For Professor Young, videogames have vast educative potential because they provide real experiences to learn from. The economy of World of Warcraft is a real economy; the friends you make on-line are real friends. Virtual learning is real learning.
Nonetheless, he remains cautious on the question of whether traditional classrooms will fully embrace learning through games. “Every pedagogical technique that would be at all at variance with a test-prep curriculum,” he says, “will get assimilated.”
“American education is the Borg in that sense,” he warns. “Games will be assimilated.”
Of course, challenging received wisdom in education-like our over-reliance on standardized testing-is one of missions of the Video Games and Human Values Initiative. This mission arises naturally out of Travis’s own development as a professor.

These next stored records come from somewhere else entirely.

(** The state when a request that waited has been put in flight. *)
Definition started (s : evdns_base) (req ns id : Z) (b : bytes) (r : list Z) (t : nat) : evdns_base :=
  let i := bucket s id in
  let upd q := set_rq_request b (set_rq_trans_id id (set_rq_ns (Some ns) q)) in
  mk_db (alter upd req (db_requests s)) (alter (λ n, set_ns_inflight (ns_inflight n + 1) n) ns (db_servers s)) (db_handles s) (db_searches s)
    (alter (λ l, l ++ [req]) i (db_heads s)) (filter (.≠ req) (db_waiting s)) r (db_good s) (db_inflight s + 1) (db_nwaiting s - 1)
    (db_search s) (db_deferred s) (db_next s) t (db_options s).

Lemma core_started s req ns id b r t : core s → req ∈ db_waiting s → ns ∈ db_ring s → r ≡ₚ db_ring s → 0 <= id < 65535 →
  (∀ p, p ∈ inflight s → id_of s p ≠ Some id) → Forall is_byte b → (2 <= length b)%nat → pump_step s (started s req ns id b r t).
Proof.
  intros Hc Hw Hns Hr Hid Hfree Hb Hbl. destruct (queued_nodup s Hc) as (Hnd1 & Hd & Hnd2).
  assert (Hnin : req ∉ inflight s) by (intros Hi; by apply (Hd req)).
  destruct (queued_valid s req Hc) as (q & h & hd & Eq & Eh & Ehd & Ecur); [apply elem_of_app; by right|].
  destruct (ring_server s ns Hc Hns) as [n Hn].
  destruct (lookup_lt_is_Some_2 (db_heads s) (bucket s id)) as [l Hl]; [apply bucket_lt, Hc|].
  pose proof (alter_at (λ l, l ++ [req]) (db_heads s) (bucket s id) l Hl) as Eheads. cbn beta in Eheads.
  set (q' := set_rq_request b (set_rq_trans_id id (set_rq_ns (Some ns) q))).
  assert (Eq' : db_requests (started s req ns id b r t) !! req = Some q') by (cbn; by rewrite lookup_alter_eq, Eq).
  assert (Hcount : length (db_waiting s) = S (length (filter (.≠ req) (db_waiting s)))) by (rewrite (Permutation_length (filter_ne_perm req _ Hnd2 Hw)); done).
  split; [|split; [|split]].
  - apply (core_enter s _ req q' ns h l); try done.
    + cbn. rewrite (c_nwaiting s Hc). rewrite Hcount. lia.
    + intros p Hp. cbn. by rewrite lookup_alter_ne.
    + unfold current_of. by rewrite Ehd.
    + intros x. unfold state_of. cbn. destruct (decide (ns = x)) as [<-|]; [by rewrite lookup_alter_eq, Hn|by rewrite lookup_alter_ne].
    + unfold state_of. rewrite Hn. eauto.
    + intros x. unfold count_of. cbn. destruct (decide (ns = x)) as [<-|].
      * rewrite lookup_alter_eq, Hn, bool_decide_true by done. done.
      * rewrite lookup_alter_ne, bool_decide_false by done. destruct (db_servers s !! x); cbn; [|done]. f_equal. lia.
  - split; try done; intros x; cbn.
    + destruct (decide (req = x)) as [<-|]; [by rewrite lookup_alter_eq, Eq|by rewrite lookup_alter_ne].
    + destruct (decide (ns = x)) as [<-|]; [by rewrite lookup_alter_eq, Hn|by rewrite lookup_alter_ne].
    + unfold state_of. cbn. destruct (decide (ns = x)) as [<-|]; [by rewrite lookup_alter_eq, Hn|by rewrite lookup_alter_ne].
  - unfold queued, inflight. cbn [started db_heads db_waiting]. rewrite Eheads, (join_snoc (db_heads s) _ l req Hl).
    rewrite (filter_ne_perm req (db_waiting s) Hnd2 Hw) at 2. cbn. apply Permutation_middle.
  - intros p Hp. unfold inflight. cbn [started db_heads]. rewrite Eheads, (join_snoc (db_heads s) _ l req Hl). by apply list_elem_of_further.
Qed.
Lemma wp_seq {A B} (m : dns A) (f : A → dns B) cb X y cb' X' y' P s : wp m (λ _ s', ok cb X y s' ∧ evolve P s s') s →
  (∀ a s', ok cb X y s' → evolve P s s' → wp (f a) (λ _ s'', ok cb' X' y' s'' ∧ evolve P s' s'') s') →
  wp (m ≫= f) (λ _ s', ok cb' X' y' s' ∧ evolve P s s') s.
Proof.
  intros Hm Hf. apply wp_bind. eapply wp_mono; [exact Hm|]. cbn. intros a s1 [Hok He]. eapply wp_mono; [by apply Hf|]. cbn.
  intros _ s2 [Hok2 He2]. split; [done|]. by etrans.
Qed.

Lemma wp_evolve {A} (m : dns A) cb X y P s s' : evolve P s s' →
  wp m (λ _ s'', ok cb X y s'' ∧ evolve P s' s'') s' → wp m (λ _ s'', ok cb X y s'' ∧ evolve P s s'') s'.
Proof. intros He Hw. eapply wp_mono; [exact Hw|]. cbn. intros _ s'' [? He']. split; [done|]. by etrans. Qed.

(** ** Scheduling a callback *)

Definition scheduled (s : evdns_base) (h : Z) (hd : evdns_request) (d : deferred_reply_callback) (t : nat) : evdns_base :=
  set_db_tick t (set_db_deferred (db_deferred s ++ [d]) (set_db_handles (<[h := set_h_pending_cb true hd]> (db_handles s)) s)).

Lemma core_scheduled s h hd d t : core s → db_handles s !! h = Some hd → core (scheduled s h hd d t).
Proof.
  intros Hc Hh. apply (core_transfer s); try done. intros h'. unfold current_of. cbn. by_lookup h h'; [by rewrite Hh|done].
Qed.

Lemma outer_scheduled cb X y s h hd p d t : outer cb X y s → db_handles s !! h = Some hd → h_current_req hd = Some p → h_pending_cb hd = false →
  d_handle d = Some h → d_callback d = cb h → known_type (d_request_type d) →
  (result_of d = DNS_ERR_CANCEL → ∀ ns n, db_servers s !! ns = Some n → ns_probe n = Some h → y = Some h) →
  outer cb (h :: X) y (scheduled s h hd d t).
Proof.
  intros [O1 O2 O3 O4 OR O5 O6 O7 O8 O9 (O10 & O11 & O12)] Hh Hcur Hpend Hd1 Hd2 Hd3 Hcan.
  assert (Hsome : ∀ x, is_Some (<[h := set_h_pending_cb true hd]> (db_handles s) !! x) ↔ is_Some (db_handles s !! x)).
  { intros x. by_lookup h x; [rewrite Hh; naive_solver|done]. }
  split; unfold waits_for in *; cbn; try done.
  - intros h' hd'. by_lookup h h'.
    + intros [= <-]. cbn. destruct (O1 h' hd Hh) as (E1 & _ & E2). split; [done|]. split; [congruence|]. intros p' Hp'. destruct (E2 p' Hp') as (? & ? & _). do 2 (split; [done|]). intros _. apply list_elem_of_here.
    + intros Hh'. destruct (O1 h' hd' Hh') as (E1 & E1' & E2). split; [done|]. split; [done|]. intros p' Hp'. destruct (E2 p' Hp') as (? & ? & ?). do 2 (split; [done|]). intros. apply list_elem_of_further; auto.
  - intros d' [Hd'|Hd'%list_elem_of_singleton]%elem_of_app.
    + destruct (O3 d' Hd') as (h' & hd' & E1 & E2 & E3 & E4). exists h'. by_lookup h h'; [|by exists hd']. exfalso. congruence.
    + subst d'. exists h, (set_h_pending_cb true hd). by rewrite lookup_insert_eq.
  - intros h' hd'. rewrite fmap_app. cbn. rewrite Hd1. by_lookup h h'; [intros; set_solver|]. intros Hh' Hp' Hr. apply elem_of_app. left. by eapply O4.
  - intros h' Hr. destruct (OR h' Hr) as (Hw & hd' & E1 & E2 & E3). assert (h ≠ h') by (intros <-; congruence). rewrite fmap_app. cbn. rewrite Hd1. split; [set_solver|].
    exists hd'. by rewrite lookup_insert_ne.
  - rewrite fmap_app. cbn. rewrite Hd1. apply NoDup_app. split; [done|]. split; [|apply NoDup_singleton].
    intros x (d' & -> & Hd')%list_elem_of_fmap Hx%list_elem_of_singleton. destruct (O3 d' Hd') as (h' & hd' & E1 & E2 & E3 & _). rewrite E1 in Hx. exfalso. congruence.
  - intros h' ns. rewrite Hsome. apply O6.
  - intros ns n h' Hn Hp. rewrite Hsome. destruct (O7 ns n h' Hn Hp) as (E1 & E2 & E3). split; [done|]. split; [done|]. intros Hy d' [Hd'|Hd'%list_elem_of_singleton]%elem_of_app; [by apply E3|].
    subst d'. rewrite Hd1. intros [= <-] Hres. apply Hy. by eapply Hcan.
  - split; [done|]. split; [|done]. intros x. rewrite Hsome. apply O11.
Qed.

(** ** A request that is finished *)

Lemma elem_finished s req h q hd p : p ∈ queued (finished s req h q hd) ↔ p ≠ req ∧ p ∈ queued s.
Proof.
  unfold queued, inflight. cbn. rewrite join_filter, !elem_of_app, !elem_of_filter_ne. naive_solver.
Qed.

Lemma finished_server s req h q hd ns n' : db_servers (finished s req h q hd) !! ns = Some n' → ∃ n, db_servers s !! ns = Some n ∧ ns_probe n' = ns_probe n.
Proof.
  cbn. destruct (rq_ns q) as [x|]; [|by eauto]. destruct (decide (x = ns)) as [<-|Hne]; [|rewrite lookup_alter_ne by done; by eauto].
  rewrite lookup_alter_eq. destruct (db_servers s !! x) as [n|]; [|done]. intros [= <-]. exists n. split; [done|]. apply less_same.
Qed.

Lemma finished_servers s req h q hd ns : is_Some (db_servers s !! ns) → is_Some (db_servers (finished s req h q hd) !! ns).
Proof.
  intros [n Hn]. cbn. destruct (rq_ns q) as [x|]; [|by eauto]. destruct (decide (x = ns)) as [<-|Hne]; [|rewrite lookup_alter_ne by done; by eauto].
  rewrite lookup_alter_eq, Hn. by eauto.
Qed.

Gaming had always been a hobby for Travis, but only recently became a subject of his academic work. It wasn’t until he noticed parallels between Halo and Virgil’s Aeneid that he began to combine modern leisure with classical literature. He worked gaming into his lectures and conference papers, wrote articles for The Escapist, and started his blog, Living Epic.
Bringing a scholar’s perspective to gaming also fit Travis’s understanding of his role as a professor. Realizing what it means to teach and do research at university took time. “I thought it meant being able to think about what I want to think about,” he says. Now, he sees his position as an opportunity “to persuade people to think about their values.”
This principle provides the intellectual foundation for the Initiative. The research conducted under the aegis of the program is meant to challenge the thinking of everyone from gamers to educators to Jack Thompson to, possibly, Barack Obama.
Indeed, Travis did hear the good Senator’s denunciation live. “I yelped at that,” he says. “My wife said, ‘He said it!'” Fortunately, Travis and company are well on their way to changing the perception of games as a distraction from education to a core element of it.
Ray Huling is a freelance journalist who lives in Somerville, MA. He thinks games are an important part of a good curriculum and a balanced diet.